Растворяясь в привычном, он забыл про Агату почти все: ее лицо, слова и голос, не мог забыть лишь жаркой правды, что дарило ему ее тело.
Он не тосковал по ней, как тоскуют по чему-то все еще желанному, оставшемуся в прошлом; вспоминая, он страдал неистово, даже не по ней, а скорее беспредметно, как страдают заблудшие в веках души по давно утраченному раю.
И утолить свой голод он не мог.
С того злосчастного вечера в голосе Марты все чаще сквозило недоверие обманутой женщины.

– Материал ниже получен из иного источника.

(** free(): the effect on memory. *)
Lemma free_mem h F A bp bn l1 q l2 :
  heap_ok h F A -> (base, 0) :: F = l1 ++ q :: l2 -> inside h (bp, bn) -> hs (h_mem h) bp = bn ->
  (forall x, x ∈ l1 ++ [q] -> 0 <= x.2 /\ x.1 + Z.max 16 (16 * x.2) <= bp) ->
  (forall y, y ∈ l2 -> 1 <= y.2 /\ bp + 16 * bn <= y.1 /\ y.1 + 16 * y.2 <= 2 ^ 32) ->
  exists m', free (bp + 16) h = Ok tt (h <| h_mem := m' |> <| h_freep := q.1 |>) /\
    fchain m' (put l1 q (bp, bn) l2) base /\
    (forall a, sep a bp -> sep a q.1 -> hs m' a = hs (h_mem h) a) /\
    (forall x, x < bp \/ bp + 16 <= x -> x < q.1 \/ q.1 + 16 <= x -> m' x = h_mem h x).
Proof.
  intros I EF (B1 & B2 & B3) Hs Hlow Hhigh. cbn [fst snd] in *. pose proof (ho_brk _ _ _ I) as Hbk.
  pose proof (ho_sorted _ _ _ I) as Hsort. pose proof (ho_chain _ _ _ I) as Hc.
  pose proof (fun c => list_mapped h F A c I) as Hmap. rewrite EF in Hsort, Hc, Hmap.
  assert (mapped h bp = true) as Mb by (apply mapped_true; lia).
  destruct (Hmap q) as (Mq & Q2 & Q1); [set_solver|]. pose proof (Hlow q ltac:(set_solver)) as [_ Hqb].
  assert (sep q.1 bp) as Hsqb by (unfold sep; lia).
  pose proof Hc as Hc'. rewrite fchain_app in Hc'. destruct Hc' as (Hc1 & Hpq & Hsq & Hc2).
  destruct (join_next_ok h base bp bn q.1 l2 B2 Hbase ltac:(lia) ltac:(lia) Hsqb
    ltac:(intros y Hy; destruct (Hhigh y Hy) as (? & ? & ?); split_and!; [lia|lia|lia|apply Hmap; set_solver]) Mb Mq Hs Hpq Hc2)
    as (m1 & E1 & [O1 O1'] & S1 & P1).
  destruct (join_r_spec l1 l2 q (bp, bn) Hsort Hlow ltac:(intros y Hy; destruct (Hhigh y Hy) as (? & ? & _); cbn; lia) B2)
    as (J1 & J2 & _ & J4 & J5). cbn [fst snd] in *.
  unfold put. set (b' := (join_r (bp, bn) l2).1) in *. set (l2' := (join_r (bp, bn) l2).2) in *.
  assert (bp + 16 * b'.2 <= 2 ^ 32) as Hb'.
  { destruct J5 as [->|(y & Hy & Ey & ->)]; cbn; [lia|]. destruct (Hhigh y Hy) as (? & ? & ?). lia. }
  assert (0 <= first l2' base < 2 ^ 64) as He.
  { destruct l2' as [|y l]; cbn; [lia|]. destruct (J4 y) as [Hy _]; [set_solver|]. destruct (Hhigh y Hy) as (? & ? & ?). lia. }
  destruct (O1 q.1 Hsqb) as [_ Sq1]. rewrite Hsq in Sq1.
  destruct (join_prev_ok (h <| h_mem := m1 |>) bp b'.2 q (first l2' base) Q1 Q2 ltac:(lia) Hqb Hb' He)
    as (m2 & E2 & [O2 O2'] & C2); [done..|]. cbn in O2, O2', C2.
  replace (bp, b'.2) with b' in C2 by (destruct b'; cbn in *; by subst).
  assert (forall a, sep a bp -> sep a q.1 -> hp m2 a = hp (h_mem h) a /\ hs m2 a = hs (h_mem h) a) as Hext.
  { intros a H1 H2. destruct (O1 a H1), (O2 a H2). split; congruence. }
  exists m2. split_and!.
  - assert (u64 (bp + 16 - 16) = bp) as Ebp by (rewrite u64_small; lia).
    unfold free. change sizeof_Header with 16. rewrite Ebp. unfold bind, get_freep.
    rewrite (free_find_ok h F A bp l1 q l2 I EF); [by rewrite E1, E2| |].
    + intros x Hx. destruct (Hlow x Hx). lia.
    + intros y Hy. destruct (Hhigh y Hy) as (? & ? & _). lia.
  - apply fchain_app. split; [|apply fchain_app; split].
    + rewrite first_app. replace (first (join_l q b') (first l2' base)) with q.1 by (unfold join_l; by case_match).
      eapply fchain_ext; [|exact Hc1]. intros x Hx. destruct (Hlow x ltac:(set_solver)).
      pose proof (StronglySorted_app_1_elem_of _ _ _ x q Hsort Hx ltac:(set_solver)) as Hxq.
      apply Hext; [unfold sep; lia|by apply sorted_sep].
    + exact C2.
    + eapply (fchain_ext (h_mem h)).
      * intros y Hy. destruct (J4 y Hy) as [Hy2 _]. destruct (Hhigh y Hy2) as (? & ? & _). apply Hext; unfold sep; lia.
      * unfold l2', join_r. destruct l2 as [|y l]; [done|]. case_match; [by destruct Hc2 as (_ & _ & ?)|done].
  - intros a H1 H2. by apply Hext.
  - intros x H1 H2. cbn in O2'. by rewrite O2', O1'.
Qed.
(** The place of an allocated block in the free list. *)
Lemma free_place h F A1 A2 b :
  heap_ok h F (A1 ++ b :: A2) ->
  exists l1 q l2, (base, 0) :: F = l1 ++ q :: l2 /\
    (forall x, x ∈ l1 ++ [q] -> 0 <= x.2 /\ x.1 + Z.max 16 (16 * x.2) <= b.1) /\
    (forall y, y ∈ l2 -> 1 <= y.2 /\ b.1 + 16 * b.2 <= y.1 /\ y.1 + 16 * y.2 <= 2 ^ 32 /\ y ∈ F).
Proof.
  intros I. destruct (ho_in _ _ _ I b ltac:(set_solver)) as (B1 & B2 & B3). pose proof (ho_brk _ _ _ I).
  destruct (split_at b F (base, 0) (ho_sorted _ _ _ I)) as (l1 & q & l2 & E & H1 & H2); [cbn; lia|done| |].
  { intros f Hf. split; [|apply (ho_AF _ _ _ I); set_solver]. apply (ho_in _ _ _ I). set_solver. }
  exists l1, q, l2. split_and!; [done| |].
  - intros x Hx. split; [|by apply H1]. apply (list_mapped h F _ x I). rewrite E. set_solver.
  - intros y Hy. pose proof (H2 y Hy). assert (y ∈ F) as HyF.
    { assert (y ∈ (base, 0) :: F) as Hy' by (rewrite E; set_solver). apply elem_of_cons in Hy' as [->|]; [|done]. cbn in *. lia. }
    destruct (ho_in _ _ _ I y ltac:(set_solver)) as (? & ? & ?). split_and!; [done|done|lia|done].
Qed.

(** Removing a block from the allocated ones. *)
Lemma apart_middle A1 b A2 :
  StronglySorted apart (A1 ++ b :: A2) ->
  StronglySorted apart (A1 ++ A2) /\ forall a, a ∈ A1 ++ A2 -> apart a b.
Proof.
  intros Hs. pose proof (StronglySorted_app_1_r _ _ _ Hs) as H2. apply StronglySorted_inv in H2 as [H2 HF].
  rewrite Forall_forall in HF. split.
  - apply StronglySorted_app_2; [|by eapply StronglySorted_app_1_l|done].
    intros x y Hx Hy. eapply StronglySorted_app_1_elem_of; [exact Hs|done|set_solver].
  - intros a [Ha|Ha]%elem_of_app; [eapply StronglySorted_app_1_elem_of; [exact Hs|done|set_solver]|].
    pose proof (HF a Ha). unfold apart in *. lia.
Qed.
(* ===== verification/User.v ===== *)
(** A user process above the system calls: the calls the user programs make,
    user/printf.c, and the input and output half of user/ulib.c.

    A process sees, behind a file descriptor, a stream: the results of the
    coming reads, cut into pieces in any way, [None] for an error; the end of
    the stream is the end of the file.  What it writes is recorded.  The calls
    exit() and abort the process; its status is [u_status].  The pieces of
    [u_short] are the results of coming writes that do not accept everything. *)

From S2P Require Import Prelude.

Abbreviation stream := (list (option (list Z))).

Record uproc : Type := mkUproc {
  u_fds : gmap Z stream;
  u_files : list Z -> option stream;
  u_out : list (Z * list Z);
  u_short : list Z;
  u_status : option Z;
}.
#[export] Instance upd_u_fds : Field u_fds := fun g r =>
  mkUproc (g (u_fds r)) (u_files r) (u_out r) (u_short r) (u_status r).
#[export] Instance upd_u_files : Field u_files := fun g r =>
  mkUproc (u_fds r) (g (u_files r)) (u_out r) (u_short r) (u_status r).
#[export] Instance upd_u_out : Field u_out := fun g r =>
  mkUproc (u_fds r) (u_files r) (g (u_out r)) (u_short r) (u_status r).
#[export] Instance upd_u_short : Field u_short := fun g r =>
  mkUproc (u_fds r) (u_files r) (u_out r) (g (u_short r)) (u_status r).
#[export] Instance upd_u_status : Field u_status := fun g r =>
  mkUproc (u_fds r) (u_files r) (u_out r) (u_short r) (g (u_status r)).

(** Equality of process states written as field updates. *)
Ltac ustate :=
  repeat match goal with s : uproc |- _ => destruct s end;
  cbv [upd upd_u_fds upd_u_files upd_u_out upd_u_short upd_u_status u_fds u_files u_out u_short u_status] in *;
  try match goal with |- @eq uproc _ _ => f_equal end.

Abbreviation P := (M uproc).

(** ** System calls *)

(** read(): at most [n] bytes of the next piece. *)
Definition read (fd n : Z) : P (Z * list Z) := fun s =>
  match u_fds s !! fd with
  | None | Some (None :: _) =>
      Ok (-1, []) (s <| u_fds ::= alter (@tail (option (list Z))) fd |>)
  | Some [] => Ok (0, []) s
  | Some (Some c :: st) =>
      let r := take (Z.to_nat n) c in
      let c' := drop (Z.to_nat n) c in
      Ok (Z.of_nat (length r), r) (s <| u_fds ::= <[fd := match c' with [] => st | _ => Some c' :: st end]> |>)
  end.

(** A read loop has at most one round for each byte behind its descriptor. *)
Definition stream_fuel (st : stream) : nat := S (length (concat (default [] <$> st)) + length st).

(** write(): all of [l], or what the next short write accepts. *)
Definition write (fd : Z) (l : list Z) : P Z := fun s =>
  let r := match u_short s with r :: _ => Z.min r (Z.of_nat (length l)) | [] => Z.of_nat (length l) end in
  Ok r (s <| u_short ::= @tail Z |> <| u_out ::= fun o => o ++ [(fd, take (Z.to_nat r) l)] |>).

(** open(path, 0): the lowest descriptor that is not in use. *)
Fixpoint lowest_fd (k : nat) (fd : Z) (fds : gmap Z stream) : option Z :=
  match k with
  | O => None
  | S k' => match fds !! fd with None => Some fd | Some _ => lowest_fd k' (fd + 1) fds end
  end.

Definition open (path : list Z) : P Z := fun s =>
  match u_files s path, lowest_fd 16 0 (u_fds s) with
  | Some st, Some fd => Ok fd (s <| u_fds ::= <[fd := st]> |>)
  | _, _ => Ok (-1) s
  end.

Definition close (fd : Z) : P unit := fun s => Ok tt (s <| u_fds ::= delete fd |>).

(** exit() does not return. *)
Definition exit {A} (status : Z) : P A := fun s => Blocked (s <| u_status := Some status |>).

(** ** printf.c *)

(** digits[i] *)
Definition udigit (i : Z) : Z := nth (Z.to_nat i) (bytes "0123456789ABCDEF") 0.

Definition putc (fd c : Z) : P unit := write fd [u8 c] ;; ret tt.

Fixpoint puts (fd : Z) (l : list Z) : P unit :=
  match l with
  | [] => ret tt
  | c :: l' => putc fd c ;; puts fd l'
  end.

(** do { buf[i++] = digits[x % base]; } while((x /= base) != 0); *)
Fixpoint uprintint_loop (fuel : nat) (x base : Z) : list Z :=
  match fuel with
  | O => []
  | S f => udigit (x mod base) :: (if x / base =? 0 then [] else uprintint_loop f (x / base) base)
  end.

(** The contents of [buf] when it is full: a 32-bit number has at most 32
    digits. *)
Definition uprintint_buf (xx base : Z) (sgn : bool) : list Z :=
  let neg := sgn && (xx <? 0) in
  let x := if neg then u32 (- xx) else u32 xx in
  uprintint_loop 32 x base ++ (if neg then bytes "-" else []).

Definition uprintint (fd xx base : Z) (sgn : bool) : P unit := puts fd (rev (uprintint_buf xx base sgn)).

Fixpoint uprintptr_loop (n : nat) (fd x : Z) : P unit :=
  match n with
  | O => ret tt
  | S n' => putc fd (udigit (Z.shiftr x 60)) ;; uprintptr_loop n' fd (u64 (Z.shiftl x 4))
  end.

Definition uprintptr (fd x : Z) : P unit := puts fd (bytes "0x") ;; uprintptr_loop 16 fd x.

Inductive uarg : Type := UInt (x : Z) | ULong (x : Z) | UStr (s : option (list Z)).

(** [state] is false for 0 and true for '%'; [va_arg] at another type than the
    argument's is undefined. *)
Fixpoint vprintf_loop (fd : Z) (state : bool) (fmt : list Z) (ap : list uarg) : P unit :=
  match fmt with
  | [] => ret tt
  | c :: fmt =>
      if negb state then
        if c =? chr "%" then vprintf_loop fd true fmt ap
        else putc fd c ;; vprintf_loop fd false fmt ap
      else if c =? chr "d" then
        match ap with
        | UInt x :: ap => uprintint fd x 10 true ;; vprintf_loop fd false fmt ap
        | _ => fault
        end
      else if c =? chr "l" then
        match ap with
        | ULong x :: ap => uprintint fd (i32 x) 10 false ;; vprintf_loop fd false fmt ap
        | _ => fault
        end
      else if c =? chr "x" then
        match ap with
        | UInt x :: ap => uprintint fd x 16 false ;; vprintf_loop fd false fmt ap
        | _ => fault
        end
      else if c =? chr "p" then
        match ap with
        | ULong x :: ap => uprintptr fd x ;; vprintf_loop fd false fmt ap
        | _ => fault
        end
      else if c =? chr "s" then
        match ap with
        | UStr s :: ap => puts fd (default (bytes "(null)") s) ;; vprintf_loop fd false fmt ap
        | _ => fault
        end
      else if c =? chr "c" then
        match ap with
        | UInt x :: ap => putc fd x ;; vprintf_loop fd false fmt ap
        | _ => fault
        end
      else if c =? chr "%" then putc fd c ;; vprintf_loop fd false fmt ap
      else putc fd (chr "%") ;; putc fd c ;; vprintf_loop fd false fmt ap
  end.

Definition vprintf (fd : Z) (fmt : list Z) (ap : list uarg) : P unit := vprintf_loop fd false fmt ap.
Definition fprintf (fd : Z) (fmt : list Z) (ap : list uarg) : P unit := vprintf fd fmt ap.
Definition uprintf (fmt : list Z) (ap : list uarg) : P unit := vprintf 1 fmt ap.

(** ** ulib.c, on strings as the bytes before their NUL *)

(** strchr(): the index of the first [c]. *)
Fixpoint strchr (s : list Z) (c : Z) : option nat :=
  match s with
  | [] => None
  | x :: s' => if x =? 0 then None else if x =? c then Some O else S <$> strchr s' c
  end.

(** gets(): one byte at a time up to and including a newline. *)
Fixpoint gets_loop (k : nat) (buf : list Z) : P (list Z) :=
  match k with
  | O => ret buf
  | S k' =>
      let* r := read 0 1 in
      let '(cc, c) := r in
      if cc <? 1 then ret buf
      else
        let buf := buf ++ c in
        if (hd 0 c =? 10) || (hd 0 c =? 13) then ret buf else gets_loop k' buf
  end.

Definition gets (max : Z) : P (list Z) := gets_loop (Z.to_nat (max - 1)) [].

(** atoi() *)
Fixpoint atoi_loop (s : list Z) (n : Z) : Z :=
  match s with
  | c :: s' => if (chr "0" <=? c) && (c <=? chr "9") then atoi_loop s' (i32 (n * 10 + c - chr "0")) else n
  | [] => n
  end.

Definition atoi (s : list Z) : Z := atoi_loop s 0.
(* ===== verification/Ulib.v ===== *)
(** user/ulib.c: the string and memory routines of user programs.

    They are the loops of the source over a byte memory.  A loop that ends at a
    NUL has fuel, and the theorems say that the length of the string is enough.
    The routines compute what those of the kernel (Strings.v) do. *)

From S2P Require Import Prelude Layout Strings.

(** ** The routines *)

(** while(( *s++ = *t++) != 0); *)
Fixpoint ustrcpy (fuel : nat) (m : mem) (s t : Z) : option mem :=
  match fuel with
  | O => None
  | S f => let m' := mset m s (m t) in if m t =? 0 then Some m' else ustrcpy f m' (s + 1) (t + 1)
  end.

(** while( *p && *p == *q) p++, q++; *)
Fixpoint ustrcmp (fuel : nat) (m : mem) (p q : Z) : option Z :=
  match fuel with
  | O => None
  | S f => if negb (m p =? 0) && (m p =? m q) then ustrcmp f m (p + 1) (q + 1) else Some (m p - m q)
  end.

(** for(n = 0; s[n]; n++); *)
Fixpoint ustrlen_loop (fuel : nat) (m : mem) (s n : Z) : option Z :=
  match fuel with
  | O => None
  | S f => if m (s + n) =? 0 then Some n else ustrlen_loop f m s (n + 1)
  end.
Definition ustrlen (fuel : nat) (m : mem) (s : Z) : option Z := ustrlen_loop fuel m s 0.

(** for(i = 0; i < n; i++) cdst[i] = c; *)
Fixpoint umemset_loop (k : nat) (m : mem) (cdst i c : Z) : mem :=
  match k with
  | O => m
  | S k' => umemset_loop k' (mset m (cdst + i) (u8 c)) cdst (i + 1) c
  end.
Definition umemset (m : mem) (dst c n : Z) : mem := umemset_loop (Z.to_nat n) m dst 0 c.

(** while(n-- > 0) *dst++ = *src++; and while(n-- > 0) *--dst = *--src; *)
Fixpoint umove_up (k : nat) (m : mem) (dst src : Z) : mem :=
  match k with
  | O => m
  | S k' => umove_up k' (mset m dst (m src)) (dst + 1) (src + 1)
  end.
Fixpoint umove_down (k : nat) (m : mem) (dst src : Z) : mem :=
  match k with
  | O => m
  | S k' => umove_down k' (mset m (dst - 1) (m (src - 1))) (dst - 1) (src - 1)
  end.

Definition umemmove (m : mem) (vdst vsrc n : Z) : mem :=
  if vdst <? vsrc then umove_up (Z.to_nat n) m vdst vsrc
  else umove_down (Z.to_nat n) m (vdst + n) (vsrc + n).

Fixpoint umemcmp (m : mem) (s1 s2 : Z) (n : nat) : Z :=
  match n with
  | O => 0
  | S n' => if negb (m s1 =? m s2) then m s1 - m s2 else umemcmp m (s1 + 1) (s2 + 1) n'
  end.

Definition umemcpy (m : mem) (dst src n : Z) : mem := umemmove m dst src n.

(** ** The routines on strings *)

(** There is a string of [l] at [p]. *)
Fixpoint string_at (m : mem) (p : Z) (l : list Z) : Prop :=
  match l with
  | [] => m p = 0
  | c :: l' => m p = c /\ c <> 0 /\ string_at m (p + 1) l'
  end.

Lemma string_at_ext m m' l : forall p, (forall x, p <= x <= p + Z.of_nat (length l) -> m' x = m x) -> string_at m p l -> string_at m' p l.
Proof.
  induction l as [|c l IH]; intros p H; cbn [string_at length] in *; [intros Hp; rewrite H by lia; done|].
  intros (H1 & H2 & H3). split_and!; [rewrite H by lia; done|done|]. apply IH; [|done]. intros x Hx. apply H. lia.
Qed.

(** strcpy() of a string to a place that does not come after its first byte
    within it: the string and its NUL are copied, and no other byte changes. *)
Theorem ustrcpy_spec l : forall fuel m s t, string_at m t l -> s <= t \/ t + Z.of_nat (length l) < s -> (length l < fuel)%nat ->
  exists m', ustrcpy fuel m s t = Some m' /\ string_at m' s l /\ forall x, m' x = mcopy m s t (Z.of_nat (length l) + 1) x.
Proof.
  induction l as [|c l IH]; intros fuel m s t Ht Ho Hf; (destruct fuel as [|f]; [cbn in Hf; lia|]); cbn [ustrcpy string_at length] in *.
  - rewrite Ht. cbn. eexists. split; [done|]. split; [unfold mset; by rewrite Z.eqb_refl|]. intros x. unfold mset, mcopy. zcases; try lia; auto.
    rewrite <- Ht. f_equal. lia.
  - destruct Ht as (E & Hc & Ht). apply Z.eqb_neq in Hc as Hc'. rewrite E, Hc'.
    destruct (IH f (mset m s c) (s + 1) (t + 1)) as (m' & E' & Hs & Hx); [|lia|lia|].
    { eapply string_at_ext; [|exact Ht]. intros x Hx. unfold mset. zcases; [|done]. lia. }
    exists m'. split; [done|]. split.
    + split_and!; [|done|done]. rewrite Hx. unfold mcopy, mset. zcases; lia || done.
    + intros x. rewrite Hx. unfold mcopy, mset. zcases; try lia; auto; try (f_equal; lia). all: rewrite <- E; f_equal; lia.
Qed.

(** The order strcmp() is for. *)
Fixpoint lex (a b : list Z) : comparison :=
  match a, b with
  | [], [] => Eq
  | [], _ => Lt
  | _, [] => Gt
  | x :: a', y :: b' => match x ?= y with Eq => lex a' b' | c => c end
  end.

(** strcmp() of two strings of bytes is negative, zero or positive as the first
    comes before, is or comes after the second. *)
Theorem ustrcmp_spec a : forall b fuel m p q, string_at m p a -> string_at m q b -> (forall x, 0 <= m x) -> (length a < fuel)%nat ->
  exists r, ustrcmp fuel m p q = Some r /\ (r ?= 0) = lex a b.
Proof.
  induction a as [|x a IH]; intros b fuel m p q Ha Hb Hm Hf; (destruct fuel as [|f]; [cbn in Hf; lia|]); cbn [ustrcmp string_at length] in *.
  - rewrite Ha. cbn. eexists. split; [done|]. destruct b as [|y b]; cbn [string_at lex] in *; [by rewrite Hb|].
    destruct Hb as (E & Hy & _). specialize (Hm q). rewrite E in *. apply Z.compare_lt_iff. lia.
  - destruct Ha as (E & Hx & Ha). rewrite E. apply Z.eqb_neq in Hx as Hx'. rewrite Hx'. cbn [negb andb].
    destruct b as [|y b]; cbn [string_at lex] in *.
    + rewrite Hb. rewrite Hx'. eexists. split; [done|]. specialize (Hm p). apply Z.compare_gt_iff. lia.
    + destruct Hb as (E2 & Hy & Hb). rewrite E2. destruct (Z.eqb_spec x y) as [->|Hne].
      * rewrite Z.compare_refl. apply IH; auto. lia.
      * eexists. split; [done|]. destruct (Z.compare_spec x y); [done|apply Z.compare_lt_iff; lia|apply Z.compare_gt_iff; lia].
Qed.

Lemma ustrlen_loop_spec l : forall fuel m s n, string_at m (s + n) l -> (length l < fuel)%nat -> ustrlen_loop fuel m s n = Some (n + Z.of_nat (length l)).
Proof.
  induction l as [|c l IH]; intros fuel m s n Hs Hf; (destruct fuel as [|f]; [cbn in Hf; lia|]); cbn [ustrlen_loop string_at length] in *.
  - rewrite Hs. cbn. f_equal. lia.
  - destruct Hs as (E & Hc & Hs). rewrite E. apply Z.eqb_neq in Hc. rewrite Hc, IH; [f_equal; lia|by rewrite Z.add_assoc|lia].
Qed.

Theorem ustrlen_spec l fuel m s : string_at m s l -> (length l < fuel)%nat -> ustrlen fuel m s = Some (Z.of_nat (length l)).
Proof. intros. unfold ustrlen. rewrite (ustrlen_loop_spec l); [done|by rewrite Z.add_0_r|done]. Qed.

(** ** The routines on memory *)

(** The memmove() of user programs, which tests only the order of the two
    areas, and that of the kernel, which tests for an overlap, do the same. *)
Theorem umemmove_memmove m d s n x : 0 <= n -> umemmove m d s n x = memmove m d s n x.
Proof.
  intros Hn. assert (umemmove m d s n x = mcopy m d s n x /\ memmove m d s n x = mcopy m d s n x) as [-> ->]; [|done].
  assert (forall k m d s, umove_up k m d s = move_up k m d s) as Hup by (induction k as [|k IH]; intros; cbn; auto).
  assert (forall k m d s, umove_down k m d s = move_down k m d s) as Hdown by (induction k as [|k IH]; intros; cbn; auto).
  split.
  - unfold umemmove. destruct (Z.ltb_spec d s).
    + rewrite Hup, move_up_spec, Z2Nat.id by lia. done.
    + rewrite Hdown, move_down_spec, Z2Nat.id by lia. unfold mcopy. zcases; auto; try lia; f_equal; lia.
  - unfold memmove. destruct (Z.eqb_spec n 0) as [->|]; [unfold mcopy; zcases; auto; lia|]. destruct ((s <? d) && (d <? s + n)) eqn:E.
    + rewrite move_down_spec by lia. unfold mcopy. rewrite Z2Nat.id by lia. zcases; auto; try lia; f_equal; lia.
    + rewrite move_up_spec by lia. by rewrite Z2Nat.id by lia.
Qed.

Theorem umemset_mfill m d c n x : 0 <= n -> umemset m d c n x = mfill m d c n x.
Proof.
  intros Hn. unfold umemset. assert (forall k m d i, umemset_loop k m d i c = memset_loop k m d i c) as -> by (induction k as [|k IH]; intros; cbn; auto).
  rewrite memset_loop_spec, Z.add_0_r, Z2Nat.id by lia. done.
Qed.

Theorem umemcmp_eq n : forall m p q, umemcmp m p q n = 0 <-> mread m p n = mread m q n.
Proof.
  induction n as [|n IH]; intros m p q; cbn [umemcmp]; [done|]. rewrite !mread_S. destruct (Z.eqb_spec (m p) (m q)) as [E|E]; cbn [negb].
  - rewrite IH, E. split; [by intros ->|by intros [= ->]].
  - split; [lia|]. by intros [= ? ?].
Qed.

Услугами проституток он теперь пользоваться опасался, да и не хотел – получив, пусть на несколько мгновений,
В новой клинике у Марты стало меньше работы и больше свободного времени. Коллектив состоял преимущественно из женщин моложе жены – ее коллегам было от сорока до пятидесяти.
День за днем жена не то чтобы расцветала, но меняла цвет и запах, подобно живучему цветку, сознающему, что некогда длинные дни его сочтены, а потому, напоследок, надо выпустить наружу весь свой накопленный опыт, всю красоту и зрелость без остатка.
В доме почти каждую субботу собирались компании – к старым подругам прибавились новые. Глядя на них, подтянутых и изумительно моложавых, Поляков видел тех, из кафе на Гарибальди, которым Зазеркалье прибавило умело заколотых морщин и прикрытой беспечностью тоски в глазах, но не прибавило ни самоуважения, ни ума.
Они громко смеялись, пили, не зная меры, без стеснения говорили о мужчинах и сексе. Поляков, ощущая себя не в свой тарелке, сбегал от них в катран, а потом, выжидая, когда наверняка уедут, гонял по трассе.
Нахватавшись всякой всячины у новых подруг, жена впервые за долгие годы вдруг захотела секса, которого у них не было уже лет пять.